(TASK TO CARRY OUT) The lines to be copied are those below that contain "Huse".

(AVAILABLE DATA)
(** Recording [b] over the entry of the status loop that held [old] in [l]. *)
Lemma placed_insert now l b k s i p old :
  status_inv now l (Some b) k s -> table_wf l -> bss_wf b ->
  l !! i = Some old -> chosen now l b old ->
  (forall j f, j <> i -> sc_list s !! j = Some f -> channel_id f <> 0 -> bssid f <> bssid b) ->
  let l' := <[i := fine_tune_rcpi (set_probe b now p)]> (sc_list s) in
  placed now l b l' /\ table_wf l'.
Proof.
  intros Hi Hl Hb Ho Hc Hne. simpl. pose proof (si_len _ _ _ _ _ Hi) as Hlen. split.
  - eapply Placed; [exact Ho|done| |].
    + apply list_lookup_insert_eq. rewrite Hlen. by eapply lookup_lt_Some.
    + intros j e Hj He. rewrite list_lookup_insert_ne by done.
      destruct (si_thin _ _ _ _ _ Hi _ _ He) as [?|(? & _ & ?)]; auto.
  - destruct (fine_tune_fields b now p) as (Hbs & _). apply insert_wf.
    + eapply thinned_wf; [by eapply status_inv_thinned|done].
    + by apply fine_tune_wf.
    + intros j f Hj Hf Hcf. rewrite Hbs. by eapply Hne.
Qed.

Lemma status_full now l b s :
  status_inv now l b (length l) s -> empty s = 255 ->
  sc_list s = l /\ Forall (fun e => channel_id e <> 0) l.
Proof.
  intros Hi He. pose proof (si_full _ _ _ _ _ Hi He) as Hfull.
  assert (Hl : sc_list s = l).
  { apply list_eq. intros j. destruct (l !! j) as [x|] eqn:Hx.
    - apply (Hfull j x); [by eapply lookup_lt_Some|done].
    - apply lookup_ge_None. apply lookup_ge_None in Hx. pose proof (si_len _ _ _ _ _ Hi). lia. }
  split; [done|]. apply Forall_lookup. intros j x Hx.
  apply (Hfull j x); [by eapply lookup_lt_Some|done].
Qed.

(** The three choices of [place_bss] after a complete status loop. *)
Section place.
Context (d : DeviceInfo) (dcu : bool) (now : Z) (l : list ssv6xxx_ieee80211_bss).
Context (b : ssv6xxx_ieee80211_bss) (s : scan_state) (low : nat).
Hypothesis Hi : status_inv now l (Some b) (length l) s.
Hypothesis Hl : table_wf l.
Hypothesis Hb : bss_wf b.

Lemma status_wf : table_wf (sc_list s).
Proof. eapply thinned_wf; [by eapply status_inv_thinned|done]. Qed.

Lemma status_new j f :
  duplicate s = 255 -> sc_list s !! j = Some f -> channel_id f <> 0 -> bssid f <> bssid b.
Proof.
  intros Hd Hf Hcf Heq. apply (si_new _ _ _ _ _ Hi Hd j f); [|done..|by exists b].
  apply lookup_lt_Some in Hf. rewrite <-(si_len _ _ _ _ _ Hi). lia.
Qed.

Lemma status_entry_wf j e : sc_list s !! j = Some e -> bss_wf e.
Proof. destruct status_wf as (_ & H & _). by apply Forall_lookup_1. Qed.

Lemma place_weakest :
  duplicate s = 255 -> empty s = 255 -> (low < length l)%nat ->
  (forall j e f, sc_list s !! j = Some e -> sc_list s !! low = Some f -> channel_id e <> 0 ->
     rpci e <= rpci f) ->
  exists s' go, place_bss d dcu now b low s = Some (s', go) /\
    placed now l b (sc_list s') /\ table_wf (sc_list s').
Proof.
  intros Hd He Hlow Hmax. destruct (status_full _ _ _ _ Hi He) as [Hsl Huse].
  assert (Hw : Forall (fun e => forall f, l !! low = Some f -> rpci e <= rpci f) l).
  { apply Forall_lookup. intros j x Hx f Hf. rewrite Hsl in Hmax.
    eapply Hmax; [done..|]. by eapply (Forall_lookup_1 _ _ _ _ Huse). }
  unfold place_bss. rewrite Hd, He. simpl.
  destruct (lookup_lt_is_Some_2 l low Hlow) as [old Ho]. rewrite Hsl, Ho. simpl.
  destruct (Z.leb_spec (rpci b) (rpci old)) as [Hr|Hr].
  - unfold evict. rewrite Hsl, Ho. simpl.
    set (s1 := mk_scan (<[low := set_rcpi old (rpci old) 0]> l) _ _ _ _).
    destruct (record_bss_spec d dcu now b low s1 (set_rcpi old (rpci old) 0)) as (s' & -> & Hl');
      [by apply list_lookup_insert_eq|done|apply set_rcpi_wf, (status_entry_wf low); congruence|].
    exists s', true. split; [done|]. simpl in Hl'.
    rewrite list_insert_insert_eq, <-Hsl in Hl'. rewrite Hl'.
    eapply placed_insert; [done..| |by intros; eapply status_new].
    right. right. split; [|done]. apply Forall_lookup. intros j x Hx. split.
    + by eapply (Forall_lookup_1 _ _ _ _ Huse).
    + by eapply (Forall_lookup_1 _ _ _ _ Hw).
  - exists s, false. split; [done|]. split; [|apply status_wf].
    apply Refused; [done|]. apply Forall_lookup. intros j x Hx.
    assert (Hc : channel_id x <> 0) by by eapply (Forall_lookup_1 _ _ _ _ Huse).
    split_and!; [done| |eapply status_new; by rewrite ?Hsl].
    pose proof (Forall_lookup_1 _ _ _ _ Hw Hx old Ho). simpl in *. lia.
Qed.

Lemma place_at j e old :
  sc_list s !! j = Some e -> l !! j = Some old -> chosen now l b old ->
  (forall i f, i <> j -> sc_list s !! i = Some f -> channel_id f <> 0 -> bssid f <> bssid b) ->
  exists s', record_bss d dcu now b j s = Some s' /\
    placed now l b (sc_list s') /\ table_wf (sc_list s').
Proof.
  intros Hsj Ho Hc Hne.
  destruct (record_bss_spec d dcu now b j s e Hsj Hb) as (s' & -> & Hl'); [by eapply status_entry_wf|].
  exists s'. split; [done|]. rewrite Hl'. by eapply placed_insert.
Qed.

Lemma place_bss_spec :
  (low < length l)%nat ->
  (forall j e f, sc_list s !! j = Some e -> sc_list s !! low = Some f -> channel_id e <> 0 ->
     rpci e <= rpci f) ->
  exists s' go, place_bss d dcu now b low s = Some (s', go) /\
    placed now l b (sc_list s') /\ table_wf (sc_list s').
Proof.
  intros Hlow Hmax. destruct (Z.eq_dec (duplicate s) 255) as [Hd|Hd].
  - destruct (Z.eq_dec (empty s) 255) as [He|He]; [by apply place_weakest|].
    destruct (si_empty _ _ _ _ _ Hi He) as (j & e & Hej & Hj & Hsj & Hcj).
    destruct (lookup_lt_is_Some_2 l j Hj) as [old Ho].
    destruct (place_at j e old Hsj Ho) as (s' & Hs' & ?).
    + right. left. destruct (si_thin _ _ _ _ _ Hi _ _ Ho) as [H|(_ & _ & H)]; [|by right].
      left. by simplify_eq.
    + intros i f _. by apply status_new.
    + exists s', true. split; [|done]. unfold place_bss.
      replace (duplicate s =? 255) with true by lia. replace (empty s =? 255) with false by lia.
      simpl. by rewrite Hej, Nat2Z.id, Hs'.
  - destruct (si_dup _ _ _ _ _ Hi Hd) as (j & e & Hej & Hj & Hsj & Hcj & x & [= <-] & Heq).
    destruct (lookup_lt_is_Some_2 l j Hj) as [old Ho].
    destruct (place_at j e old Hsj Ho) as (s' & Hs' & ?).
    + left. destruct (si_thin _ _ _ _ _ Hi _ _ Ho) as [H|(H & _)]; simplify_eq; done.
    + intros i f Hij Hf Hcf Hfb. apply Hij. destruct status_wf as (_ & _ & Hu).
      eapply Hu; try done. congruence.
    + exists s', true. split; [|done]. unfold place_bss.
      replace (duplicate s =? 255) with false by lia. simpl. by rewrite Hej, Nat2Z.id, Hs'.
Qed.
End place.

(** ** The handler *)

Lemma weakest_total l :
  (0 < length l)%nat ->
  exists m, weakest_loop l 0 (length l) 0 = Some m /\ (m < length l)%nat /\
    forall j e f, l !! j = Some e -> l !! m = Some f -> channel_id e <> 0 -> rpci e <= rpci f.
Proof. intros H. apply weakest_loop_spec; [lia|lia|]. intros; lia. Qed.

Lemma handler_result d dcu now b :
  device_wf d -> bss_wf b -> ssid_len b <> 0 ->
  exists d' out, sta_mode_ap_list_handler d dcu now (Some b) = Some (d', out) /\
    placed now (ap_list d) b (ap_list d') /\ device_wf d'.
Proof.
  intros [Hl Hv] Hb Hs. unfold sta_mode_ap_list_handler.
  replace (ssid_len b =? 0) with false by lia. cbv zeta.
  destruct (status_loop_spec d now (Some b) (ap_list d) Hv Hb) with
    (t := u8 (Z.of_nat (length (ap_list d)))) (out := @nil dev_act) as (s & -> & Hi); [apply Hl..|].
  simpl. destruct (weakest_total (sc_list s)) as (low & Hw & Hlow & Hmax);
    [rewrite (si_len _ _ _ _ _ Hi); apply Hl|].
  rewrite <-(si_len _ _ _ _ _ Hi), Hw. simpl.
  destruct (place_bss_spec d dcu now (ap_list d) b s low Hi Hl Hb) as (s' & go & -> & Hp & Hw');
    [by rewrite <-(si_len _ _ _ _ _ Hi)|done|].
  simpl. eexists _, _. split; [reflexivity|]. done.
Qed.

(OUTPUT OF THE EXERCISE)
  intros Hd He Hlow Hmax. destruct (status_full _ _ _ _ Hi He) as [Hsl Huse].
    eapply Hmax; [done..|]. by eapply (Forall_lookup_1 _ _ _ _ Huse). }
    + by eapply (Forall_lookup_1 _ _ _ _ Huse).
    assert (Hc : channel_id x <> 0) by by eapply (Forall_lookup_1 _ _ _ _ Huse).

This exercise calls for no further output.